Certain collaborations are key to success of this project. A key challenge in this project is to make reasonable assumptions within the limitations of the mathematical programming framework, assumptions that capture the essential features of the resilient community systems while acknowledging data and other limitations. This project will rely on insights drawn from the work of the CoE. In addition, collaborations with the CoE on their testbeds (e.g., Galveston, Shelby MSA) and field studies (e.g., Lumberton) are key to informing and testing the models and software. Finally, the CoE simulation models can play a role in evaluating solutions found with the mathematical programming-based software tool.
In addition, as improving resilience is the driver of the math programming models, it is critical that the resilience metrics that are applied have a sound basis. For this reason, there is close collaboration with the Community Assessment Methodology project (7316004) that is focused on developing community resilience metrics and a corresponding assessment methodology.

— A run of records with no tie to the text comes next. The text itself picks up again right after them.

(* ===== verification/EventStreamProofs.v ===== *)
(** * Theorems on binary event streams

    A frame that passes the checksums cannot be reached by changing one byte of
    another one, an encoder of the documented frame layout is inverted by the
    decoder, and whatever the source sends every block the reader emits is one
    server-sent event. *)

From Stdlib Require Import Ascii.
From S2P Require Import Prelude Hash Text EventStream.

Definition is_byte (b : Z) : Prop := 0 <= b < 256.

(** ** The checksum *)

Lemma lxor_range n a b : 0 <= n -> 0 <= a < 2 ^ n -> 0 <= b < 2 ^ n -> 0 <= Z.lxor a b < 2 ^ n.
Proof.
  intros Hn Ha Hb. rewrite <- (Z.mod_small a (2 ^ n)), <- (Z.mod_small b (2 ^ n)) by done. enough (Z.lxor (a mod 2 ^ n) (b mod 2 ^ n) = Z.lxor a b mod 2 ^ n) as -> by (apply Z.mod_pos_bound; lia).
  apply Z.bits_inj'. intros m Hm. rewrite Z.lxor_spec. destruct (Z.lt_ge_cases m n); [by rewrite !Z.mod_pow2_bits_low, Z.lxor_spec by lia|by rewrite !Z.mod_pow2_bits_high by lia].
Qed.
Lemma lxor_cancel_l a b c : Z.lxor a b = Z.lxor a c -> b = c.
Proof. intros H. rewrite <- (Z.lxor_0_l b), <- (Z.lxor_0_l c), <- (Z.lxor_nilpotent a), !Z.lxor_assoc. by rewrite H. Qed.
Lemma lxor_cancel_r a b c : Z.lxor b a = Z.lxor c a -> b = c.
Proof. rewrite !(Z.lxor_comm _ a). apply lxor_cancel_l. Qed.

Lemma shiftr1_range c : 0 <= c < 2 ^ 32 -> 0 <= Z.shiftr c 1 < 2 ^ 31.
Proof. intros H. rewrite Z.shiftr_div_pow2 by lia. split; [apply Z.div_pos; lia|apply Z.div_lt_upper_bound; lia]. Qed.
Lemma crc_bit_range c : 0 <= c < 2 ^ 32 -> 0 <= crc_bit c < 2 ^ 32.
Proof. intros H. pose proof (shiftr1_range c H). unfold crc_bit. destruct (Z.odd c); [apply lxor_range; unfold crc_poly; lia|lia]. Qed.
(** The top bit of the result is the bit that was shifted out. *)
Lemma crc_bit_top c : 0 <= c < 2 ^ 32 -> Z.testbit (crc_bit c) 31 = Z.odd c.
Proof.
  intros H. pose proof (shiftr1_range c H) as Hs. assert (Z.testbit (Z.shiftr c 1) 31 = false) as E.
  { destruct (Z.eq_dec (Z.shiftr c 1) 0) as [->|]; [done|]. apply Z.bits_above_log2; [lia|]. apply Z.log2_lt_pow2; lia. }
  unfold crc_bit. destruct (Z.odd c); [|done]. rewrite Z.lxor_spec, E. reflexivity.
Qed.
Lemma crc_bit_inj c d : 0 <= c < 2 ^ 32 -> 0 <= d < 2 ^ 32 -> crc_bit c = crc_bit d -> c = d.
Proof.
  intros Hc Hd E. assert (Z.odd c = Z.odd d) as Eo by (by rewrite <- (crc_bit_top c Hc), <- (crc_bit_top d Hd), E).
  assert (Z.shiftr c 1 = Z.shiftr d 1) as Es by (unfold crc_bit in E; rewrite Eo in E; destruct (Z.odd d); [by eapply lxor_cancel_r|done]).
  rewrite (Z.div2_odd c), (Z.div2_odd d), Eo, !Z.div2_spec. by rewrite Es.
Qed.
Lemma crc_bits_range n c : 0 <= c < 2 ^ 32 -> 0 <= Nat.iter n crc_bit c < 2 ^ 32.
Proof. induction n; [done|]. intros H. cbn. by apply crc_bit_range, IHn. Qed.
Lemma crc_bits_inj n c d : 0 <= c < 2 ^ 32 -> 0 <= d < 2 ^ 32 -> Nat.iter n crc_bit c = Nat.iter n crc_bit d -> c = d.
Proof. intros Hc Hd. induction n as [|n IH]; [done|]. cbn. intros E. apply IH. apply crc_bit_inj; [by apply crc_bits_range..|done]. Qed.
Lemma byte_word b : is_byte b -> 0 <= b < 2 ^ 32.
Proof. unfold is_byte. lia. Qed.
Lemma crc_byte_range c b : 0 <= c < 2 ^ 32 -> is_byte b -> 0 <= crc_byte c b < 2 ^ 32.
Proof. intros Hc Hb. apply crc_bits_range, lxor_range; [lia|done|by apply byte_word]. Qed.
Lemma crc_byte_inj_state c d b : 0 <= c < 2 ^ 32 -> 0 <= d < 2 ^ 32 -> is_byte b -> crc_byte c b = crc_byte d b -> c = d.
Proof. intros Hc Hd Hb E. apply byte_word in Hb. apply (lxor_cancel_r b), (crc_bits_inj 8); [apply lxor_range; lia..|exact E]. Qed.
Lemma crc_byte_inj_byte c a b : 0 <= c < 2 ^ 32 -> is_byte a -> is_byte b -> crc_byte c a = crc_byte c b -> a = b.
Proof. intros Hc Ha Hb E. apply byte_word in Ha. apply byte_word in Hb. apply (lxor_cancel_l c), (crc_bits_inj 8); [apply lxor_range; lia..|exact E]. Qed.
Lemma crc_update_range l : forall c, 0 <= c < 2 ^ 32 -> Forall is_byte l -> 0 <= crc_update c l < 2 ^ 32.
Proof. induction l as [|b l IH]; intros c Hc Hl; [done|]. apply Forall_cons in Hl as [Hb Hl]. cbn. apply IH; [by apply crc_byte_range|done]. Qed.
Lemma crc_update_inj l : forall c d, 0 <= c < 2 ^ 32 -> 0 <= d < 2 ^ 32 -> Forall is_byte l -> crc_update c l = crc_update d l -> c = d.
Proof.
  induction l as [|b l IH]; intros c d Hc Hd Hl E; [done|]. apply Forall_cons in Hl as [Hb Hl]. cbn in E.
  apply IH in E; [|by apply crc_byte_range..|done]. by eapply crc_byte_inj_state.
Qed.
(** One changed byte changes the checksum. *)
Lemma crc_one_byte l i b b' : Forall is_byte l -> l !! i = Some b -> is_byte b' -> b' <> b -> ChecksumIEEE (<[i := b']> l) <> ChecksumIEEE l.
Proof.
  intros Hl Hi Hb' Hne E. apply lxor_cancel_r in E. assert (0 <= 2 ^ 32 - 1 < 2 ^ 32) as H0 by lia. revert E H0. generalize (2 ^ 32 - 1). revert i Hi.
  induction l as [|a l IH]; intros i Hi c E Hc; [done|]. apply Forall_cons in Hl as [Ha Hl]. destruct i as [|i]; cbn in *.
  - injection Hi as [= ->]. apply crc_update_inj in E; [|by apply crc_byte_range..|done]. by apply crc_byte_inj_byte in E.
  - by apply (IH Hl i Hi (crc_byte c a)), crc_byte_range.
Qed.
(** ** OpenAI chat completions *)

Record openAIEmitter := mkOpenAI {
  o_conn : Conn; o_model : string; o_id : string; o_created : Z; o_emittedAny : bool; o_finish : string; o_usage : option Usage; o_finished : bool }.
#[global] Instance eta_openAIEmitter : Eta openAIEmitter := fun e =>
  mkOpenAI (o_conn e) (o_model e) (o_id e) (o_created e) (o_emittedAny e) (o_finish e) (o_usage e) (o_finished e).
Definition NewOpenAIEmitter (messageClock timeNow : Z) (c : Conn) (model : string) : openAIEmitter :=
  mkOpenAI c model ("chatcmpl-" +:+ Itoa messageClock) timeNow false "" None false.
Definition o_chunk (payload : list (string * Json)) (e : openAIEmitter) : openAIEmitter :=
  e <| o_conn := write (EventFrame "" (sort_keys (JObj (payload ++ [("id", JStr (o_id e)); ("object", JStr "chat.completion.chunk"); ("created", JInt (o_created e)); ("model", JStr (o_model e))])))) (o_conn e) |>.
Definition choice (delta : list (string * Json)) (finish : Json) : list (string * Json) :=
  [("choices", JArr [JObj [("index", JInt 0); ("delta", JObj delta); ("finish_reason", finish)]])].
Definition o_role : list (string * Json) := choice [("role", JStr "assistant"); ("content", JStr "")] JNull.
Definition openAIFinish (stop : string) : string :=
  if String.eqb stop StopToolUse then "tool_calls" else if String.eqb stop StopMaxTokens then "length" else if String.eqb stop StopRefusal then "content_filter" else "stop".
Definition bad_index (ev : StreamEvent) : bool := (ToolIndex ev <? 0) || (maxStreamToolIndex <? ToolIndex ev).
Definition err_metadata : string := "stream tool metadata exceeds safe limit".
Definition err_delta : string := "stream tool delta exceeds safe limit".
Definition o_Emit (e : openAIEmitter) (ev : StreamEvent) : openAIEmitter * option string :=
  let ret e := (e, c_err (o_conn e)) in
  match c_err (o_conn e) with
  | Some err => (e, Some err)
  | None =>
      match Type_ ev with
      | StreamStart => ret (o_chunk o_role e)
      | StreamText => ret (o_chunk (choice [("content", JStr (Text ev))] JNull) (e <| o_emittedAny := true |>))
      | StreamThinking => ret (o_chunk (choice [("reasoning_content", JStr (Text ev))] JNull) e)
      | StreamToolStart =>
          if bad_index ev || (maxStreamToolName <? slen (ToolName ev)) then (e, Some err_metadata)
          else
            let id := if String.eqb (ToolID ev) "" then "call_" +:+ Itoa (ToolIndex ev) else ToolID ev in
            ret (o_chunk (choice [("tool_calls", JArr [JObj [("index", JInt (ToolIndex ev)); ("id", JStr id); ("type", JStr "function"); ("function", JObj [("name", JStr (ToolName ev)); ("arguments", JStr "")])]])] JNull)
                   (e <| o_emittedAny := true |>))
      | StreamToolDelta =>
          if bad_index ev || (maxStreamArgsDelta <? slen (ArgsDelta ev)) then (e, Some err_delta)
          else ret (o_chunk (choice [("tool_calls", JArr [JObj [("index", JInt (ToolIndex ev)); ("function", JObj [("arguments", JStr (ArgsDelta ev))])]])] JNull) (e <| o_emittedAny := true |>))
      | StreamToolEnd => ret e
      | StreamUsage => ret (e <| o_usage := ev_Usage ev |>)
      | StreamEnd => ret (e <| o_finish := openAIFinish (StopReason ev) |>)
      | StreamError => ret (o_chunk [("choices", JArr []); ("error", JObj [("message", JStr (ErrorMsg ev)); ("type", JStr (ErrorCode ev))])] e)
      end
  end.
Definition o_usage_json (u : Usage) : Json :=
  JObj [("prompt_tokens", JInt (InputTokens u)); ("completion_tokens", JInt (OutputTokens u)); ("total_tokens", JInt (int64 (InputTokens u + OutputTokens u)));
        ("prompt_tokens_details", JObj [("cached_tokens", JInt (CacheReadTokens u))]); ("completion_tokens_details", JObj [("reasoning_tokens", JInt (ReasoningTokens u))])].
Definition o_Finish (e : openAIEmitter) : openAIEmitter * option string :=
  if o_finished e || bool_decide (is_Some (c_err (o_conn e))) then (e, c_err (o_conn e))
  else
    let e := e <| o_finished := true |> in
    let e := if o_emittedAny e then e else o_chunk o_role e in
    let e := o_chunk (choice [] (JStr (o_finish e)) ++ match o_usage e with Some u => [("usage", o_usage_json u)] | None => [] end) e in
    let e := e <| o_conn := write DoneFrame (o_conn e) |> in
    (e, c_err (o_conn e)).
Definition openai_emitter : StreamEmitter openAIEmitter := mkEmitter o_conn o_Emit o_Finish.
(* ===== verification/Pump.v ===== *)
(** * The stream pump ([src/internal/httpapi/canonical_path.go])

    [canonicalStreamPump] reads the events of an upstream body, decodes them,
    holds back tool calls until their arguments are complete and valid, and hands
    the rest to the emitter of the client's dialect. *)

From Stdlib Require Import Ascii.
From S2P Require Import Prelude Hash Text EventStream Json SSE Emitters Decoders Validation.

(** What the pump uses of libraries and of its caller. *)
Record PumpEnv := mkPumpEnv {
  pe_json_error : list Z -> string; pe_Quote : string -> string; pe_wild : float64 -> Z;
  pe_range : list (string * list (string * Json)) -> list (string * list (string * Json));
  (** whether the writer can say if it is committed, as the handlers' writer can, and whether it already is *)
  pe_failoverAware : bool; pe_committed : bool;
  pe_kind : string; pe_toolDefs : list ToolDef; pe_usageHook : bool }.

Record PumpState (E : Type) := mkPump {
  q_emitter : option E; q_terminal : bool; q_streamErr : option string;
  q_inputTokens : Z; q_outputTokens : Z; q_cacheReadTokens : Z; q_cacheWriteTokens : Z; q_usageSeen : bool;
  q_toolBlocks : gset Z; q_assembledArgs : gmap Z string; q_toolNames : gmap Z string; q_pendingToolStarts : gmap Z StreamEvent; q_pendingToolOrder : list Z }.
Arguments mkPump {E}.
Arguments q_emitter {E}. Arguments q_terminal {E}. Arguments q_streamErr {E}.
Arguments q_inputTokens {E}. Arguments q_outputTokens {E}. Arguments q_cacheReadTokens {E}. Arguments q_cacheWriteTokens {E}. Arguments q_usageSeen {E}.
Arguments q_toolBlocks {E}. Arguments q_assembledArgs {E}. Arguments q_toolNames {E}. Arguments q_pendingToolStarts {E}. Arguments q_pendingToolOrder {E}.
#[global] Instance eta_PumpState {E} : Eta (PumpState E) := fun q =>
  mkPump (q_emitter q) (q_terminal q) (q_streamErr q) (q_inputTokens q) (q_outputTokens q) (q_cacheReadTokens q) (q_cacheWriteTokens q) (q_usageSeen q)
    (q_toolBlocks q) (q_assembledArgs q) (q_toolNames q) (q_pendingToolStarts q) (q_pendingToolOrder q).
Definition pump_init {E} : PumpState E := mkPump None false None 0 0 0 0 false ∅ ∅ ∅ ∅ [].

(** The decoder of the upstream dialect; whether the chunk itself ends the stream
    is only looked at for three of them. *)
Definition decode (env : PumpEnv) (name data : string) : Decoded :=
  let err := pe_json_error env in
  if String.eqb (pe_kind env) "anthropic" then match DecodeAnthropicStreamEvent err name data with inl evs => inl (evs, false) | inr e => inr e end
  else if String.eqb (pe_kind env) "gemini" then match DecodeGeminiStreamChunk err data with inl (evs, _) => inl (evs, false) | inr e => inr e end
  else if String.eqb (pe_kind env) "bedrock" then DecodeBedrockStreamChunk err data
  else if String.eqb (pe_kind env) "openai_responses" then DecodeResponsesStreamEvent err name data
  else DecodeOpenAIStreamChunk err data.
Definition validateTool (env : PumpEnv) (args name : string) : option ToolCallValidationError :=
  ValidateResponseBlocks (pe_json_error env) (pe_Quote env) (pe_wild env) (pe_range env) [Some (mkToolCall "" name args)] (pe_toolDefs env)
    (mkMeta (pe_kind env +:+ "_to_canonical") (pe_kind env) true (pe_kind env)).
Definition is_tool (t : StreamType) : bool := match t with StreamToolStart | StreamToolDelta | StreamToolEnd => true | _ => false end.
Definition max_args : Z := Z.shiftl 1 20.

Section Pump.
Context {E : Type} (em : StreamEmitter E) (new : E) (env : PumpEnv).
Implicit Types q : PumpState E.

Definition ensureEmitter q : PumpState E * E := match q_emitter q with Some e => (q, e) | None => (q <| q_emitter := Some new |>, new) end.
(** [Emit] on the emitter, made on first use. *)
Definition emit q (ev : StreamEvent) : PumpState E * option string :=
  let '(q, e) := ensureEmitter q in
  let '(e, err) := em_Emit em e ev in
  (q <| q_emitter := Some e |>, err).
Definition committed q : bool := match q_emitter q with Some e => (0 <? c_calls (em_conn em e))%nat | None => false end || pe_committed env.
Definition emitTerminalError q (ev : StreamEvent) : PumpState E :=
  if bool_decide (is_Some (q_emitter q)) && committed q then fst (emit q ev)
  else if pe_failoverAware env then q else fst (emit q ev).
(** [streamErr = err] with the terminal frame. *)
Definition fail q (code msg err : string) : PumpState E :=
  emitTerminalError q (event StreamError <| ErrorCode := code |> <| ErrorMsg := msg |>) <| q_streamErr := Some err |>.

Definition ensurePendingTool q (ev : StreamEvent) : PumpState E :=
  let i := ToolIndex ev in
  let q := match q_pendingToolStarts q !! i with
    | Some _ => q
    | None => q <| q_pendingToolStarts ::= <[i := event StreamToolStart <| ToolIndex := i |> <| ToolID := ToolID ev |> <| ToolName := ToolName ev |>]> |>
                <| q_pendingToolOrder ::= fun l => l ++ [i] |>
    end in
  let q := match q_assembledArgs q !! i with Some _ => q | None => q <| q_assembledArgs ::= <[i := ""]> |> end in
  if nonempty (ToolName ev) then q <| q_toolNames ::= <[i := ToolName ev]> |> else q.
Definition args_of q (i : Z) : string := default "" (q_assembledArgs q !! i).
Definition name_of q (i : Z) : string := default "" (q_toolNames q !! i).
Definition emitValidatedTool q (i : Z) : PumpState E * option string :=
  match q_pendingToolStarts q !! i with
  | None => (q, None)
  | Some start =>
      let name := name_of q i in
      let args := args_of q i in
      let '(q, err) := emit q (start <| ToolName := name |>) in
      match err with
      | Some _ => (q, err)
      | None =>
          let '(q, err) := if nonempty args then emit q (event StreamToolDelta <| ToolIndex := i |> <| ToolName := name |> <| ArgsDelta := args |>) else (q, None) in
          match err with
          | Some _ => (q, err)
          | None =>
              let '(q, err) := emit q (event StreamToolEnd <| ToolIndex := i |> <| ToolName := name |>) in
              match err with
              | Some _ => (q, err)
              | None => (q <| q_pendingToolStarts ::= delete i |> <| q_assembledArgs ::= delete i |> <| q_toolNames ::= delete i |>, None)
              end
          end
      end
  end.
(** Validation, then emission: the end of one tool call. *)
Definition finish_tool q (i : Z) : PumpState E * option string :=
  match validateTool env (args_of q i) (name_of q i) with
  | Some e => (fail q "invalid_request_error" (Error e) (Error e), None)
  | None => emitValidatedTool q i
  end.
(** The tools still open at the end of the stream, in the order of their starts. *)
Fixpoint finish_tools q (order : list Z) : PumpState E * option string :=
  match order with
  | [] => (q, None)
  | i :: order =>
      match q_pendingToolStarts q !! i with
      | None => finish_tools q order
      | Some _ =>
          let '(q, err) := finish_tool q i in
          if bool_decide (is_Some err) || bool_decide (is_Some (q_streamErr q)) then (q, err) else finish_tools q order
      end
  end.
Definition too_large (name : string) : string :=
  "tool=" +:+ name +:+ " field=arguments expected=object actual=too_large stage=" +:+ pe_kind env +:+ "_to_canonical protocol=" +:+ pe_kind env +:+ " streaming=true provider=" +:+ pe_kind env +:+ ": args exceed 1MB limit".
Definition tool_delta q (ev : StreamEvent) : PumpState E :=
  let q := ensurePendingTool q ev in
  let args := args_of q (ToolIndex ev) in
  if ArgsFinal ev && (0 <? slen args) then q
  else if max_args <? slen args + slen (ArgsDelta ev) then let msg := too_large (name_of q (ToolIndex ev)) in fail q "invalid_request_error" msg msg
  else q <| q_assembledArgs ::= <[ToolIndex ev := args +:+ ArgsDelta ev]> |>.
Definition observe q (ev : StreamEvent) : PumpState E :=
  match ev_Usage ev with
  | None => q
  | Some u =>
      q <| q_inputTokens ::= Z.max (InputTokens u) |> <| q_outputTokens ::= Z.max (OutputTokens u) |>
        <| q_cacheReadTokens ::= Z.max (CacheReadTokens u) |> <| q_cacheWriteTokens ::= Z.max (CacheWriteTokens u) |>
        <| q_usageSeen ::= fun s => s || (0 <? InputTokens u) || (0 <? OutputTokens u) |>
  end.
(** Whether an event is dropped: a second end of an Anthropic stream, tool events
    of a frame after the end, the end of an Anthropic block that is no tool. *)
Definition dropped (frameTerminal : bool) q (ev : StreamEvent) : bool :=
  let anthropic := String.eqb (pe_kind env) "anthropic" in
  (anthropic && bool_decide (Type_ ev = StreamEnd) && q_terminal q) || (frameTerminal && is_tool (Type_ ev))
  || (anthropic && bool_decide (Type_ ev = StreamToolEnd) && negb (bool_decide (ToolIndex ev ∈ q_toolBlocks q))).
Definition track_block q (ev : StreamEvent) : PumpState E :=
  if String.eqb (pe_kind env) "anthropic" then
    match Type_ ev with
    | StreamToolStart => q <| q_toolBlocks ::= union {[ToolIndex ev]} |>
    | StreamToolEnd => q <| q_toolBlocks ::= fun s => s ∖ {[ToolIndex ev]} |>
    | _ => q
    end
  else q.
(** One event that is not dropped and not an error; the result is the error that
    makes the pump return at once. *)
Definition pump_event q (ev : StreamEvent) : PumpState E * option string :=
  let q := track_block q ev in
  let '(q, ret, defer) :=
    match Type_ ev with
    | StreamToolStart => (ensurePendingTool q ev, None, true)
    | StreamToolDelta => (tool_delta q ev, None, true)
    | StreamToolEnd => let '(q, err) := finish_tool q (ToolIndex ev) in (q, err, true)
    | StreamEnd => let '(q, err) := finish_tools q (q_pendingToolOrder q) in (q, err, false)
    | _ => (q, None, false)
    end in
  if bool_decide (is_Some ret) || bool_decide (is_Some (q_streamErr q)) then (q, ret)
  else
    let q := observe q ev in
    let q := if bool_decide (Type_ ev = StreamEnd) then q <| q_terminal := true |> else q in
    if (defer : bool) then (q, None) else emit q ev.
Fixpoint pump_events (frameTerminal : bool) q (evs : list StreamEvent) : PumpState E * option string :=
  match evs with
  | [] => (q, None)
  | ev :: evs =>
      if bool_decide (Type_ ev = StreamError) then (emitTerminalError q ev <| q_streamErr := Some ("upstream stream error: " +:+ ErrorMsg ev) |>, None)
      else if dropped frameTerminal q ev then pump_events frameTerminal q evs
      else
        let '(q, ret) := pump_event q ev in
        if bool_decide (is_Some ret) || bool_decide (is_Some (q_streamErr q)) then (q, ret) else pump_events frameTerminal q evs
  end.
(** One frame of the upstream. *)
Definition pump_frame q (name data : string) : PumpState E * option string :=
  let frameTerminal := q_terminal q in
  match decode env name data with
  | inr err => (fail q "" ("upstream stream protocol violation: " +:+ err) err, None)
  | inl (evs, chunkTerminal) => pump_events frameTerminal (q <| q_terminal ::= fun t => t || chunkTerminal |>) evs
  end.
(** The loop; the result is the error that makes the pump return at once.  The
    reader has at most one event per line and one more ([Next] of [SSE.v]). *)
Fixpoint pump_loop (fuel : nat) (reader : SSEReader) q : PumpState E * option string :=
  match fuel with
  | O => (q, None)
  | S fuel =>
      match Next reader with
      | (_, NextErr err) =>
          let q := if q_terminal q then q else emitTerminalError q (event StreamError <| ErrorMsg := "upstream stream read failed: " +:+ err |>) in
          (q <| q_streamErr := Some err |>, None)
      | (_, NextDone) => (q, None)
      | (reader, NextEvent name data) =>
          let '(q, ret) := pump_frame q name data in
          if bool_decide (is_Some ret) || bool_decide (is_Some (q_streamErr q)) then (q, ret) else pump_loop fuel reader q
      end
  end.
Definition ErrUnexpectedEOF : string := "unexpected EOF".
(** The end of the pump: its state, its error, and what the usage hook is told. *)
Definition pump_finish q : PumpState E * option string * option Usage :=
  let q := if negb (q_terminal q) && negb (bool_decide (is_Some (q_streamErr q)))
           then fail q "" "upstream stream ended before completion" ErrUnexpectedEOF else q in
  match q_streamErr q with
  | Some err => (q, Some err, None)
  | None =>
      let '(q, e) := ensureEmitter q in
      let '(e, err) := em_Finish em e in
      let q := q <| q_emitter := Some e |> in
      match err with
      | Some err => (q <| q_streamErr := Some err |>, Some err, None)
      | None => (q, None, if pe_usageHook env && q_usageSeen q then Some (mkUsage (q_inputTokens q) (q_outputTokens q) (q_cacheReadTokens q) (q_cacheWriteTokens q) 0) else None)
      end
  end.
Definition canonicalStreamPump (body : Body) : PumpState E * option string * option Usage :=
  let reader := NewSSEReader body in
  let '(q, ret) := pump_loop (length (s_lines reader) + 2) reader pump_init in
  match ret with Some err => (q, Some err, None) | None => pump_finish q end.
End Pump.

(** The pump with the emitter [NewStreamEmitter] makes for the protocol of the
    client, over a connection: what was written, the error and the usage. *)
Definition streamTo (range_ : gmap Z bool -> list Z) (messageClock timeNow : Z) (protocol model requestID : string) (env : PumpEnv) (c : Conn) (body : Body) : Conn * option string * option Usage :=
  let run (E : Type) (em : StreamEmitter E) (new : E) :=
    let '(q, err, u) := canonicalStreamPump em new env body in (match q_emitter q with Some e => em_conn em e | None => c end, err, u) in
  if String.eqb protocol "anthropic" then run _ (anthropic_emitter range_) (NewAnthropicEmitter messageClock c model requestID)
  else if String.eqb protocol "openai_responses" then run _ responses_emitter (NewResponsesEmitter messageClock timeNow c model)
  else if String.eqb protocol "gemini" then run _ gemini_emitter (NewGeminiEmitter c model)
  else run _ openai_emitter (NewOpenAIEmitter messageClock timeNow c model).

The timeline of the project reflects a gradual development of the decision support tool. Whereas FY17 focused on assessing the validity of the math programming approach (“proof-of-concept”), FY18 focused on the development of a matlab-based software prototype. In FY19, the web-based prototype version will be built and testing of new formulations will continue in the matlab environment. In FY20 and beyond, the tool will be further developed and tested, engaging an active stakeholder community for input on the tool and for validation purposes. Initial stakeholder involvement will be limited to the groups the Community Resilience team currently works with, which includes users of the Community Resilience Planning Guide and communities involved in the CoE testbeds.